TWO pioneering giants of the British trawling industry in the era when Grimsby could rightfully claim to be Europe's largest fishing port have died within a few days of each other.

They are John Ross, former managing director of Ross Trawlers, and the son of Carl Ross, founder of the great Ross Group food and fishing empire. He was aged 75.
The other is John Butt, a former joint managing  director of Northern Trawlers, which ran Grimsby's other powerful fishing fleet. He was 87. John Butt went onto become a director of British United Trawlers created in the 1970s when the Northern and Ross fleets merged to face up to the new economic realities facing the industry.

With over 100 ships under his control, JOHN ROSS was in charge of the world largest distant water fishing fleet for over a decade between  the 1950s and 1960s.

Through another division, Rossfish, the group also had the country’s largest fish merchanting operation and was the first company to dispense with sending supplies by train, creating instead its own dedicated fleet of refrigerated  lorries.



He was educated at Shrewsbury School, where his contemporaries included Michael Heseltine, the former Conservative Deputy Prime Minister, and Richard Ingram and Paul Foot who later founded the satirical magazine Private Eye. He then went to Cambridge University where he read law and economics and later qualified as a chartered accountant.



Returning to Grimsby, his father put him in charge of the Ross fishing fleet which had ships based at ports throughout the UK. John commissioned a number of innovative new stern fishing vessels (quite radical in those days) , such as the Ross Fame and Ross Fortune and the smaller Ross Daring and Ross Delight. He built the Ross Illustrious, one of the first stern freezer trawlers. He also bought the  world’s longest sidewinder trawler from a bankrupt Icelandic company and renamed it the Ross Revenge. She later  found a new career as the pirate radio station Radio Caroline.
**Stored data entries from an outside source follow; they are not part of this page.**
(* ===== verification/FloatTime.v ===== *)
(** * Floating-point durations

    The conversions between [std::time::Duration] and [f64] the retry code
    uses, and [redelivery_backoff] of [cqrs-runtime/src/task/queue/retry.rs].
    A finite [f64] is the rational it denotes; every arithmetic operation
    rounds its exact result.  The rounding is a parameter, of which only the
    error bound of IEEE 754 binary64 is used. *)

From S2P Require Import Prelude.
From Stdlib Require Export QArith Qround Lqa.
#[local] Open Scope Z_scope.

Class F64Rounding := { rnd : Q -> Q }.

Definition f64_eps : Q := 1 # (2 ^ 53).
Definition f64_tiny : Q := 1 # (2 ^ 1075).

(** Round-to-nearest in binary64 below the overflow threshold: relative error
    at most [2^-53], absolute error at most [2^-1075] near zero; the result has
    the sign of the argument; rounding is monotone and exact on the integers
    up to [2^53].  From there on neighbouring values are two or more apart, so
    that adding less than one to a value rounds to the value. *)
Class F64Laws `{F64Rounding} := {
  rnd_lower x : (0 <= x -> x * (1 - f64_eps) - f64_tiny <= rnd x)%Q;
  rnd_upper x : (0 <= x -> rnd x <= x * (1 + f64_eps) + f64_tiny)%Q;
  rnd_nonneg x : (0 <= x -> 0 <= rnd x)%Q;
  rnd_mono x y : (x <= y -> rnd x <= rnd y)%Q;
  rnd_exact z : 0 <= z <= 2 ^ 53 -> (rnd (inject_Z z) == inject_Z z)%Q;
  rnd_absorbs z f : 2 ^ 53 <= z -> (0 <= f -> f < 1 -> rnd (rnd (inject_Z z) + f) == rnd (inject_Z z))%Q;
}.

(** A value of type [f64]: finite, or one of the infinities and NaNs. *)
Inductive f64 := Finite (q : Q) | NotFinite.

Definition Qround_even (q : Q) : Z :=
  let n := Qnum q in let d := QDen q in
  let m := n / d in
  match Z.compare (2 * (n mod d)) d with
  | Lt => m
  | Gt => m + 1
  | Eq => if Z.even m then m else m + 1
  end.

Section Conversions.
Context `{F64Rounding}.

(** [Duration::as_secs_f64] *)
Definition as_secs_f64 (d : Duration.t) : Q :=
  rnd (rnd (inject_Z (d / NANOS_PER_SEC))
       + rnd (rnd (inject_Z (d mod NANOS_PER_SEC)) / inject_Z NANOS_PER_SEC)).

(** [Duration::from_secs_f64]: to the nearest nanosecond; panics when negative
    or not representable. *)
Definition from_secs_f64 (q : Q) : option Duration.t :=
  if Qle_bool 0 q then checked DURATION_MAX (Qround_even (q * inject_Z NANOS_PER_SEC))
  else None.

(** [Duration::mul_f64] *)
Definition mul_f64 (d : Duration.t) (f : Q) : option Duration.t :=
  from_secs_f64 (rnd (f * as_secs_f64 d)).

(** [redelivery_backoff]; [jitter] is the value drawn by
    [rand::random_range(0.8..=1.2)]. *)
Definition redelivery_backoff (attempt : Z) (jitter : Q) : option Duration.t :=
  let exponent := Z.max 0 (Z.min (Z.max i32_MIN (attempt - 1)) 6) in
  let base := Z.min (5 * 2 ^ exponent) 300 in
  let x := rnd (rnd (inject_Z base) * jitter) in
  from_secs_f64 (if Qle_bool x 300 then x else 300).

(** The range of the draw, as [f64] constants. *)
Definition jitter_in_range (j : Q) : Prop :=
  (rnd (8 # 10) <= j /\ j <= rnd (12 # 10))%Q.
End Conversions.

(** ** Rounding to nanoseconds *)

Lemma Qround_even_mono_Z (q : Q) (z : Z) :
  ((inject_Z z - (1 # 2) < q)%Q -> z <= Qround_even q) /\
  ((q < inject_Z z + (1 # 2))%Q -> Qround_even q <= z).
Proof.
  destruct q as [n d]. unfold Qround_even, Qlt, inject_Z, Qminus, Qplus, Qopp; simpl.
  pose proof (Z.div_mod n (Zpos d) ltac:(lia)) as Hd.
  pose proof (Z.mod_pos_bound n (Zpos d) ltac:(lia)) as Hb.
  set (m := n / Z.pos d) in *. set (r := n mod Z.pos d) in *.
  rewrite !Pos.mul_1_l. change (Z.pos 2) with 2.
  split; intros Hq; case_match eqn:E; try case_match;
    rewrite ?Z.compare_eq_iff, ?Z.compare_lt_iff, ?Z.compare_gt_iff in E; nia.
Qed.

Lemma Qround_even_le q z : (q <= inject_Z z)%Q -> Qround_even q <= z.
Proof. intros Hq. apply Qround_even_mono_Z. lra. Qed.

Lemma Qround_even_nonneg q : (0 <= q)%Q -> 0 <= Qround_even q.
Proof. intros Hq. apply Qround_even_mono_Z. change (inject_Z 0) with 0%Q. lra. Qed.

(** A number of seconds within half a nanosecond of [lo], or above it, and at
    most [hi], is converted to a duration between them. *)
Lemma from_secs_f64_bounds (q : Q) (lo hi : Z) :
  0 <= lo -> hi * NANOS_PER_SEC <= DURATION_MAX -> (0 <= q)%Q ->
  (inject_Z lo - (1 # 4000000000) <= q)%Q -> (q <= inject_Z hi)%Q ->
  exists d, from_secs_f64 q = Some d /\ lo * NANOS_PER_SEC <= d <= hi * NANOS_PER_SEC.
Proof.
  intros Hlo Hmax H0 Hl Hh. unfold from_secs_f64.
  rewrite (proj2 (Qle_bool_iff 0 q)) by done.
  set (x := (q * inject_Z NANOS_PER_SEC)%Q).
  assert (Hx : Qround_even x <= hi * NANOS_PER_SEC).
  { apply Qround_even_le. unfold x, NANOS_PER_SEC in *. rewrite inject_Z_mult.
    change (inject_Z 1000000000) with 1000000000%Q. lra. }
  assert (Hy : lo * NANOS_PER_SEC <= Qround_even x).
  { apply Qround_even_mono_Z. unfold x, NANOS_PER_SEC in *. rewrite inject_Z_mult.
    change (inject_Z 1000000000) with 1000000000%Q. lra. }
  exists (Qround_even x). split; [|lia]. apply checked_Some. split; [done|lia].
Qed.

(** ** Error bounds *)

Section Bounds.
Context `{F64Laws}.

(** The two error terms, rounded up to one decimal constant. *)
Definition delta : Q := 1 # 10000000000000.

Lemma rnd_lower_delta x : (0 <= x -> x * (1 - delta) - delta <= rnd x)%Q.
Proof.
  intros Hx. pose proof (rnd_lower x Hx) as Hl.
  assert (He : (f64_eps <= delta)%Q) by done.
  assert (Ht : (f64_tiny <= delta)%Q) by done. nra.
Qed.

Lemma rnd_upper_delta x : (0 <= x -> rnd x <= x * (1 + delta) + delta)%Q.
Proof.
  intros Hx. pose proof (rnd_upper x Hx) as Hl.
  assert (He : (f64_eps <= delta)%Q) by done.
  assert (Ht : (f64_tiny <= delta)%Q) by done. nra.
Qed.

(** A product of a rounded integer of at least [n] and a factor of at least
    the [f64] 0.8 stays within a quarter nanosecond above [0.8 n]. *)
Lemma rnd_scaled_lower (n : Z) (b j : Q) :
  0 <= n <= 300 -> (inject_Z n <= b)%Q -> (rnd (8 # 10) <= j)%Q ->
  ((8 # 10) * inject_Z n - (1 # 4000000000) <= rnd (rnd b * j))%Q.
Proof.
  intros Hn Hb Hj.
  assert (Hn0 : (0 <= inject_Z n)%Q) by (change 0%Q with (inject_Z 0); rewrite <- Zle_Qle; lia).
  assert (Hn3 : (inject_Z n <= 300)%Q) by (change 300%Q with (inject_Z 300); rewrite <- Zle_Qle; lia).
  assert (Hb0 : (0 <= b)%Q) by lra.
  pose proof (rnd_lower_delta b Hb0) as H1. pose proof (rnd_nonneg b Hb0) as H1'.
  pose proof (rnd_lower_delta (8 # 10) ltac:(done)) as H2.
  pose proof (rnd_nonneg (8 # 10) ltac:(done)) as H2'.
  assert (Hj0 : (0 <= j)%Q) by lra.
  assert (Hp : (0 <= rnd b * j)%Q) by nra.
  pose proof (rnd_lower_delta _ Hp) as H3.
  assert (Hj8 : ((8 # 10) - 2 * delta <= j)%Q) by (unfold delta in *; lra).
  assert (Hbn : (inject_Z n - 301 * delta <= rnd b)%Q) by (unfold delta in *; nra).
  assert (Hm : (((8 # 10) - 2 * delta) * inject_Z n - 301 * delta <= rnd b * j)%Q).
  { destruct (Qlt_le_dec (inject_Z n) (301 * delta)).
    - unfold delta in *. nra.
    - assert ((inject_Z n - 301 * delta) * ((8 # 10) - 2 * delta) <= rnd b * j)%Q by (unfold delta in *; nra).
      unfold delta in *. lra. }
  unfold delta in *. nra.
Qed.

(** The redelivery delay never panics and is always between 4 and 300
    seconds, whatever the attempt number (including out-of-range ones) and
    the jitter drawn, and at least 240 seconds from the seventh attempt on. *)
Lemma redelivery_backoff_bounds attempt j :
  jitter_in_range j ->
  exists d, redelivery_backoff attempt j = Some d /\
    Duration.from_secs 4 <= d <= Duration.from_secs 300 /\
    (7 <= attempt -> Duration.from_secs 240 <= d).
Proof.
  intros [Hj _]. unfold redelivery_backoff, Duration.from_secs.
  set (e := Z.max 0 (Z.min (Z.max i32_MIN (attempt - 1)) 6)).
  set (b := Z.min (5 * 2 ^ e) 300).
  assert (He : 0 <= e <= 6) by (unfold e; lia).
  assert (Hb : 5 <= b <= 300).
  { unfold b. pose proof (Z.pow_pos_nonneg 2 e). lia. }
  assert (Hb7 : 7 <= attempt -> b = 300).
  { intros Ha. assert (He6 : e = 6) by (unfold e, i32_MIN; lia). unfold b. by rewrite He6. }
  assert (Hn : exists n, 5 <= n <= 300 /\ (7 <= attempt -> n = 300) /\ n = b) by eauto.
  destruct Hn as (n & Hn & Hn7 & Hnb).
  pose proof (rnd_scaled_lower n (inject_Z b) j ltac:(lia) ltac:(subst; lra) Hj) as Hx.
  set (x := rnd (rnd (inject_Z b) * j)) in *.
  assert (Hx4 : ((8 # 10) * inject_Z n <= 240)%Q).
  { assert ((inject_Z n <= 300)%Q) by (change 300%Q with (inject_Z 300); rewrite <- Zle_Qle; lia). lra. }
  assert (Hn5 : (5 <= inject_Z n)%Q) by (change 5%Q with (inject_Z 5); rewrite <- Zle_Qle; lia).
  set (y := if Qle_bool x 300 then x else 300%Q).
  assert (Hy : ((8 # 10) * inject_Z n - (1 # 4000000000) <= y <= 300)%Q).
  { unfold y. destruct (Qle_bool x 300) eqn:E; [apply Qle_bool_iff in E|]; split; lra. }
  destruct Hy as [Hy1 Hy2]. set (lo := if decide (7 <= attempt) then 240 else 4).
  destruct (from_secs_f64_bounds y lo 300) as (d & Hd & Hdb).
  - unfold lo. case_decide; lia.
  - done.
  - lra.
  - unfold lo. case_decide as Ha.
    + rewrite (Hn7 Ha) in Hy1. change (inject_Z 300) with 300%Q in Hy1.
      change (inject_Z 240) with 240%Q. lra.
    + change (inject_Z 4) with 4%Q. lra.
  - change (inject_Z 300) with 300%Q. lra.
  - exists d. split; [done|]. revert Hdb. unfold lo, NANOS_PER_SEC. case_decide; lia.
Qed.
End Bounds.

(** ** Durations as seconds *)

Section Seconds.
Context `{F64Laws}.

Lemma as_secs_f64_nonneg d : 0 <= d -> (0 <= as_secs_f64 d)%Q.
Proof.
  intros Hd. unfold as_secs_f64. apply rnd_nonneg.
  assert (0 <= rnd (inject_Z (d / NANOS_PER_SEC)))%Q.
  { apply rnd_nonneg. change 0%Q with (inject_Z 0). rewrite <- Zle_Qle.
    apply Z.div_pos; [done|reflexivity]. }
  assert (0 <= rnd (rnd (inject_Z (d mod NANOS_PER_SEC)) / inject_Z NANOS_PER_SEC))%Q; [|lra].
  apply rnd_nonneg, Qle_shift_div_l; [done|]. rewrite Qmult_0_l. apply rnd_nonneg.
  change 0%Q with (inject_Z 0). rewrite <- Zle_Qle. by apply Z.mod_pos_bound.
Qed.

(** The nanoseconds of a duration are a fraction of a second, less than one. *)
Lemma nanos_fraction n :
  0 <= n < NANOS_PER_SEC ->
  (0 <= rnd (rnd (inject_Z n) / inject_Z NANOS_PER_SEC) < 1)%Q.
Proof.
  unfold NANOS_PER_SEC. intros Hn.
  assert (Hr : (rnd (inject_Z n) == inject_Z n)%Q) by (apply rnd_exact; lia).
  assert (Hb : (0 <= inject_Z n <= 999999999)%Q).
  { change 0%Q with (inject_Z 0). change 999999999%Q with (inject_Z 999999999).
    rewrite <- !Zle_Qle. lia. }
  assert (Hq0 : (0 <= rnd (inject_Z n) / inject_Z 1000000000)%Q).
  { apply Qle_shift_div_l; [done|]. lra. }
  assert (Hq1 : (rnd (inject_Z n) / inject_Z 1000000000 <= 999999999 # 1000000000)%Q).
  { apply Qle_shift_div_r; [done|]. change (inject_Z 1000000000) with 1000000000%Q. lra. }
  split; [by apply rnd_nonneg|]. pose proof (rnd_upper_delta _ Hq0) as Hu.
  unfold delta in Hu. lra.
Qed.

(** The seconds and the nanoseconds of a shorter duration stay below the seconds
    of a longer one. *)
Lemma rnd_seconds_le s s' f :
  0 <= s < s' -> (0 <= f < 1)%Q -> (rnd (rnd (inject_Z s) + f) <= rnd (inject_Z s'))%Q.
Proof.
  intros Hs [Hf0 Hf1]. destruct (Z.le_gt_cases (2 ^ 53) s) as [Hbig|Hsmall].
  - rewrite rnd_absorbs by done. apply rnd_mono. rewrite <- Zle_Qle. lia.
  - apply rnd_mono. rewrite rnd_exact by lia.
    assert (Hlt : (inject_Z s + 1 <= inject_Z s')%Q); [|lra].
    change 1%Q with (inject_Z 1). rewrite <- inject_Z_plus, <- Zle_Qle. lia.
Qed.

(** The seconds alone are at most the whole duration. *)
Lemma rnd_seconds_ge s f :
  0 <= s -> (0 <= f < 1)%Q -> (rnd (inject_Z s) <= rnd (rnd (inject_Z s) + f))%Q.
Proof.
  intros Hs [Hf0 Hf1]. destruct (Z.le_gt_cases (2 ^ 53) s) as [Hbig|Hsmall].
  - rewrite rnd_absorbs by done. apply Qle_refl.
  - apply rnd_mono. rewrite rnd_exact by lia. lra.
Qed.

(** The conversion is monotone. *)
Lemma as_secs_f64_mono d d' :
  0 <= d <= d' -> (as_secs_f64 d <= as_secs_f64 d')%Q.
Proof.
  intros Hd. unfold as_secs_f64.
  pose proof (Z.div_mod d NANOS_PER_SEC ltac:(done)) as E.
  pose proof (Z.div_mod d' NANOS_PER_SEC ltac:(done)) as E'.
  pose proof (Z.mod_pos_bound d NANOS_PER_SEC ltac:(done)) as Hb.
  pose proof (Z.mod_pos_bound d' NANOS_PER_SEC ltac:(done)) as Hb'.
  assert (Hs : 0 <= d / NANOS_PER_SEC <= d' / NANOS_PER_SEC).
  { split; [apply Z.div_pos; [lia|done]|apply Z.div_le_mono; [done|lia]]. }
  set (s := d / NANOS_PER_SEC) in *. set (s' := d' / NANOS_PER_SEC) in *.
  pose proof (nanos_fraction _ Hb) as Hf. pose proof (nanos_fraction _ Hb') as Hf'.
  destruct (decide (s = s')) as [Heq|Hne].
  - rewrite Heq. apply rnd_mono, Qplus_le_r, rnd_mono, Qmult_le_compat_r; [|done].
    apply rnd_mono. rewrite <- Zle_Qle. rewrite Heq in E. lia.
  - eapply Qle_trans; [apply (rnd_seconds_le s s'); [lia|done]|apply rnd_seconds_ge; [lia|done]].
Qed.

Lemma as_secs_f64_upper d :
  0 <= d -> d / NANOS_PER_SEC <= 2 ^ 54 -> (as_secs_f64 d <= inject_Z (2 ^ 55))%Q.
Proof.
  intros Hd Hmax. unfold as_secs_f64.
  assert (Hs : 0 <= d / NANOS_PER_SEC) by (apply Z.div_pos; done).
  set (s := d / NANOS_PER_SEC) in *.
  assert (Hq : (0 <= inject_Z s <= inject_Z (2 ^ 54))%Q).
  { change 0%Q with (inject_Z 0). rewrite <- !Zle_Qle. lia. }
  pose proof (nanos_fraction _ (Z.mod_pos_bound d NANOS_PER_SEC ltac:(done))) as Hf.
  pose proof (rnd_upper_delta _ (proj1 Hq)) as Hr.
  pose proof (rnd_nonneg _ (proj1 Hq)) as Hr0.
  set (f := rnd (rnd (inject_Z (d mod NANOS_PER_SEC)) / inject_Z NANOS_PER_SEC)) in *.
  assert (Hs0 : (0 <= rnd (inject_Z s) + f)%Q) by lra.
  pose proof (rnd_upper_delta _ Hs0) as Hu. unfold delta in *.
  change (inject_Z (2 ^ 54)) with (18014398509481984 # 1) in *.
  change (inject_Z (2 ^ 55)) with (36028797018963968 # 1). nra.
Qed.

(** Any number of seconds up to [2^60] is a representable duration. *)
Lemma from_secs_f64_total q :
  (0 <= q <= inject_Z (2 ^ 60))%Q -> exists d, from_secs_f64 q = Some d /\ 0 <= d.
Proof.
  intros [Hq0 Hq1]. destruct (from_secs_f64_bounds q 0 (2 ^ 60)) as (d & Hd & ?);
    [lia|done|done| |done|].
  - change (inject_Z 0) with 0%Q. lra.
  - exists d. split; [done|]. unfold NANOS_PER_SEC in *. lia.
Qed.

Lemma mul_f64_total d f :
  0 <= d -> d / NANOS_PER_SEC <= 2 ^ 54 -> (0 <= f <= 3)%Q -> exists x, mul_f64 d f = Some x /\ 0 <= x.
Proof.
  intros Hd Hmax Hf. unfold mul_f64. apply from_secs_f64_total.
  pose proof (as_secs_f64_nonneg d Hd) as Hs0. pose proof (as_secs_f64_upper d Hd Hmax) as Hs1.
  set (s := as_secs_f64 d) in *.
  change (inject_Z (2 ^ 55)) with (36028797018963968 # 1) in Hs1.
  change (inject_Z (2 ^ 60)) with (1152921504606846976 # 1).
  assert (Hp : (0 <= f * s)%Q) by nra.
  split; [by apply rnd_nonneg|]. pose proof (rnd_upper_delta _ Hp). unfold delta in *. nra.
Qed.
End Seconds.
A few years after leaving Ross Group, he moved into the Great Grimsby Coal salt and Tanning Company which provided what its title said – coal, salt , sails and provisions for the fishing fleet.He knew that with the loss of fishing, the company had to change if it was to survive. So he renamed it Cosalt, floated it on the London Stock Exchange and introduced a new business focus like caravans and marine lifesaving equipment.Under his leadership, it won at least two Queens Award for Export Achievement under his chairmanship. His son David,  co-founder of the Carphone Warehouse Company, now heads Cosalt.

John, who battled bravely against Parkinson's Disease in later life, was awarded the MBE and made High Steward of Grimsby, a position held by his father.
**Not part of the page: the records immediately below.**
(* ===== verification/EventRepository.v ===== *)
(** * Event persistence with the transactional outbox

    [cqrs-runtime/src/postgres/event_repository_with_outbox]: the checked write
    plan, its compilation to one SQL statement, the effect of that statement on
    the tables, and the repository on top of them. *)

From S2P Require Import Prelude DomainValues TaskData Database.

(** ** Errors *)

Inductive WriteValidationError :=
| MultipleEvents | SnapshotWithoutEvent | TasksWithoutEvent
| SequenceOverflow | BindLimitExceeded.

(** [cqrs_es::persist::PersistenceError], with the boxed source of an unknown
    error. *)
Inductive UnknownSource := FromValidation (e : WriteValidationError) | FromSqlx (e : SqlxError).
Inductive PersistenceError :=
| OptimisticLockError
| ConnectionError (e : SqlxError)
| UnknownError (source : UnknownSource).

Definition invalid_write (reason : WriteValidationError) : PersistenceError :=
  UnknownError (FromValidation reason).

(** ** The write plan *)

(** [cqrs_es::persist::SerializedEvent] *)
Record SerializedEvent := {
  se_aggregate_id : rstr;
  se_sequence : Z;
  se_event_type : rstr;
  se_event_version : rstr;
  se_payload : Value;
  se_metadata : Value;
}.

Inductive SnapshotWrite :=
| NoSnapshot
| InsertSnapshot (aggregate_id : rstr) (payload : Value) (version : Z)
| UpdateSnapshot (aggregate_id : rstr) (payload : Value) (version : Z).

Inductive WritePlan :=
| NoOp
| OneEvent (event : SerializedEvent) (sequence : Z) (snapshot : SnapshotWrite).

Definition sequence_as_i64 (sequence : Z) : result PersistenceError Z :=
  if sequence <=? i64_MAX then Ok sequence else Err (invalid_write SequenceOverflow).

(** [SnapshotWrite::new] and [SnapshotWrite::bind_count] *)
Definition snapshot_write_new (update : option (rstr * Value * Z)) :
    result PersistenceError SnapshotWrite :=
  match update with
  | None => Ok NoSnapshot
  | Some (aggregate_id, payload, version) =>
    version ← sequence_as_i64 version;
    Ok (if version =? 1 then InsertSnapshot aggregate_id payload version
        else UpdateSnapshot aggregate_id payload version)
  end.
Definition bind_count (s : SnapshotWrite) : Z :=
  match s with NoSnapshot => 0 | InsertSnapshot _ _ _ => 5 | UpdateSnapshot _ _ _ => 6 end.

Definition EVENT_BINDS : Z := 7.
Definition TASK_BINDS : Z := 11.

Definition validate_bind_count (tasks snapshot_binds : Z) : result PersistenceError unit :=
  let count := c ← usize_checked_mul tasks TASK_BINDS;
               c ← usize_checked_add c EVENT_BINDS;
               usize_checked_add c snapshot_binds in
  match count with
  | Some c => if c <? u16_MAX then Ok tt else Err (invalid_write BindLimitExceeded)
  | None => Err (invalid_write BindLimitExceeded)
  end.

(** [WritePlan::new] *)
Definition write_plan_new (events : list SerializedEvent) (snapshot : option (rstr * Value * Z))
    (tasks : list NewTask) : result PersistenceError WritePlan :=
  match events with
  | [] =>
    if bool_decide (is_Some snapshot) then Err (invalid_write SnapshotWithoutEvent)
    else match tasks with
    | _ :: _ => Err (invalid_write TasksWithoutEvent)
    | [] => Ok NoOp
    end
  | [event] =>
    snapshot ← snapshot_write_new snapshot;
    _ ← validate_bind_count (Z.of_nat (length tasks)) (bind_count snapshot);
    sequence ← sequence_as_i64 (se_sequence event);
    Ok (OneEvent event sequence snapshot)
  | _ => Err (invalid_write MultipleEvents)
  end.

(** ** The compiled statement

    [QueryBuilder]: text and bound parameters in order. *)

Inductive query_part := Push (text : string) | PushBind.

#[export] Instance query_part_eq_dec : EqDecision query_part.
Proof. solve_decision. Defined.

Definition count_binds (q : list query_part) : Z :=
  Z.of_nat (length (filter (fun p => p = PushBind) q)).

(** [push_values]: one parenthesised row of binds per item. *)
Definition row_binds (n : nat) : list query_part := replicate n PushBind.

Definition append_snapshot (snapshot : SnapshotWrite) : list query_part :=
  match snapshot with
  | NoSnapshot => []
  | InsertSnapshot _ _ _ =>
    [Push "written_snapshot AS (INSERT INTO snapshots (aggregate_type, aggregate_id, last_sequence, current_snapshot, payload) VALUES (";
     PushBind; Push ", "; PushBind; Push ", "; PushBind; Push ", "; PushBind; Push ", "; PushBind;
     Push ") RETURNING 1), "]
  | UpdateSnapshot _ _ _ =>
    [Push "written_snapshot AS (UPDATE snapshots SET last_sequence = "; PushBind;
     Push ", current_snapshot = "; PushBind; Push ", payload = "; PushBind;
     Push " WHERE aggregate_type = "; PushBind; Push " AND aggregate_id = "; PushBind;
     Push " AND current_snapshot = "; PushBind; Push " RETURNING 1), "]
  end.

(** The [written_tasks] branch of [persist_one]. *)
Definition append_tasks (tasks : list NewTask) : list query_part :=
  match tasks with
  | [] => []
  | _ =>
    [Push ", written_tasks AS (INSERT INTO transactional_outbox (id, aggregate_type, aggregate_id, aggregate_sequence, task_type, task_version, payload, metadata, available_at, max_attempts) ";
     Push "SELECT id, aggregate_type, aggregate_id, aggregate_sequence, task_type, task_version, payload, metadata, COALESCE(scheduled_at, statement_timestamp() + delay_ms * interval '1 millisecond'), max_attempts FROM (";
     Push "VALUES "]
    ++ (tasks ≫= fun _ => row_binds 11)
    ++ [Push ") AS input(id, aggregate_type, aggregate_id, aggregate_sequence, task_type, task_version, payload, metadata, scheduled_at, delay_ms, max_attempts) WHERE EXISTS (SELECT 1 FROM written_events) RETURNING id)"]
  end.

Definition has_snapshot (snapshot : SnapshotWrite) : bool :=
  match snapshot with NoSnapshot => false | _ => true end.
JOHN BUTT was a member of one of Grimsby's oldest fishing families. The Butts moved to the town in the mid 19th century when it was emerging as a major force in deep sea trawling although their early business dealings were associated with the timber trade. But within a couple of decades they were the owners of more than 100 ships under such illustrious names as the Great Grimsby and East Coast Steam Fishing Company..
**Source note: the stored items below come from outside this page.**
Definition settle (env : settle_env) (task : LeasedTask) (request : SettlementRequest) (d : db) :
    result TaskProcessingError SettlementResult * db :=
  let parameters := settlement_parameters request in
  let '(row, d') := in_transaction (se_fault env) d (
    delay_ms ← milliseconds (sp_delay parameters) InvalidRetryDelay;
    _ ← statement (se_fault env);
    let id := at_id (lt_attempt task) in
    match outbox d !! id with
    | Some r =>
      if owned env (lock_token (lt_lease task)) r then
        let r' := settled_row (se_now env) (sp_status parameters) delay_ms
                    (take 2048 <$> sp_last_error parameters) r in
        _ ← (if bool_decide (sp_status parameters = st_pending) && (ob_attempts r <? ob_max_attempts r)
             then timestamp (se_now env + delay_ms * NANOS_PER_MILLI) else Ok (ob_available_at r));
        o ← update_row (outbox d) id r';
        Ok (Some (status_text (ob_status r')), set_outbox d o)
      else Ok (None, d)
    | None => Ok (None, d)
    end) in
  (status ← row; settlement_result (lt_attempt task) status (sp_failure_cause parameters), d').

(** ** Recovery *)

Record recover_env := {
  re_now : Z;                 (* [statement_timestamp()] of the SELECT *)
  re_update : Uuid -> Z;      (* [statement_timestamp()] of each UPDATE *)
  re_jitter : Uuid -> Q;      (* the draw of each [redelivery_backoff] *)
  re_locked : Uuid -> bool;
  re_fault : tx_fault;
}.

Definition expired (env : recover_env) (id : Uuid) (r : outbox_row) : bool :=
  bool_decide (ob_status r = st_processing)
  && match ob_locked_until r with Some until => until <=? re_now env | None => false end
  && negb (re_locked env id).

Definition recovered_row (now delay_ms : Z) (r : outbox_row) : outbox_row :=
  let exhausted := ob_max_attempts r <=? ob_attempts r in {|
  ob_aggregate_type := ob_aggregate_type r; ob_aggregate_id := ob_aggregate_id r;
  ob_aggregate_sequence := ob_aggregate_sequence r;
  ob_task_type := ob_task_type r; ob_task_version := ob_task_version r;
  ob_payload := ob_payload r; ob_metadata := ob_metadata r;
  ob_status := if exhausted then st_failed else st_pending;
  ob_created_at := ob_created_at r;
  ob_available_at := now + delay_ms * NANOS_PER_MILLI;
  ob_finished_at := if exhausted then Some now else None;
  ob_attempts := ob_attempts r; ob_max_attempts := ob_max_attempts r;
  ob_last_error := Some (§"worker lease expired"); ob_locked_by := None; ob_lock_token := None;
  ob_locked_until := None;
|}.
With the outbreak of the Second World War the young John Butt joined the RAF and spent four years in Northern Ireland in the marine craft section, servicing Sunderland and Catalina flying boats which were used to hunt German U-boats.



He re-joined the Butt family trawling  business after the war which sold out to Associated Fisheries and became part of the Northern fleet. He was in charge of some of the finest fishing vessels ever built. They became regular top earners.



John Butt, who served on a number of fishing related charities, retired in 1978 when the UK caved into demands for a 200 mile fishing limit from countries like Iceland, Norway and Russia.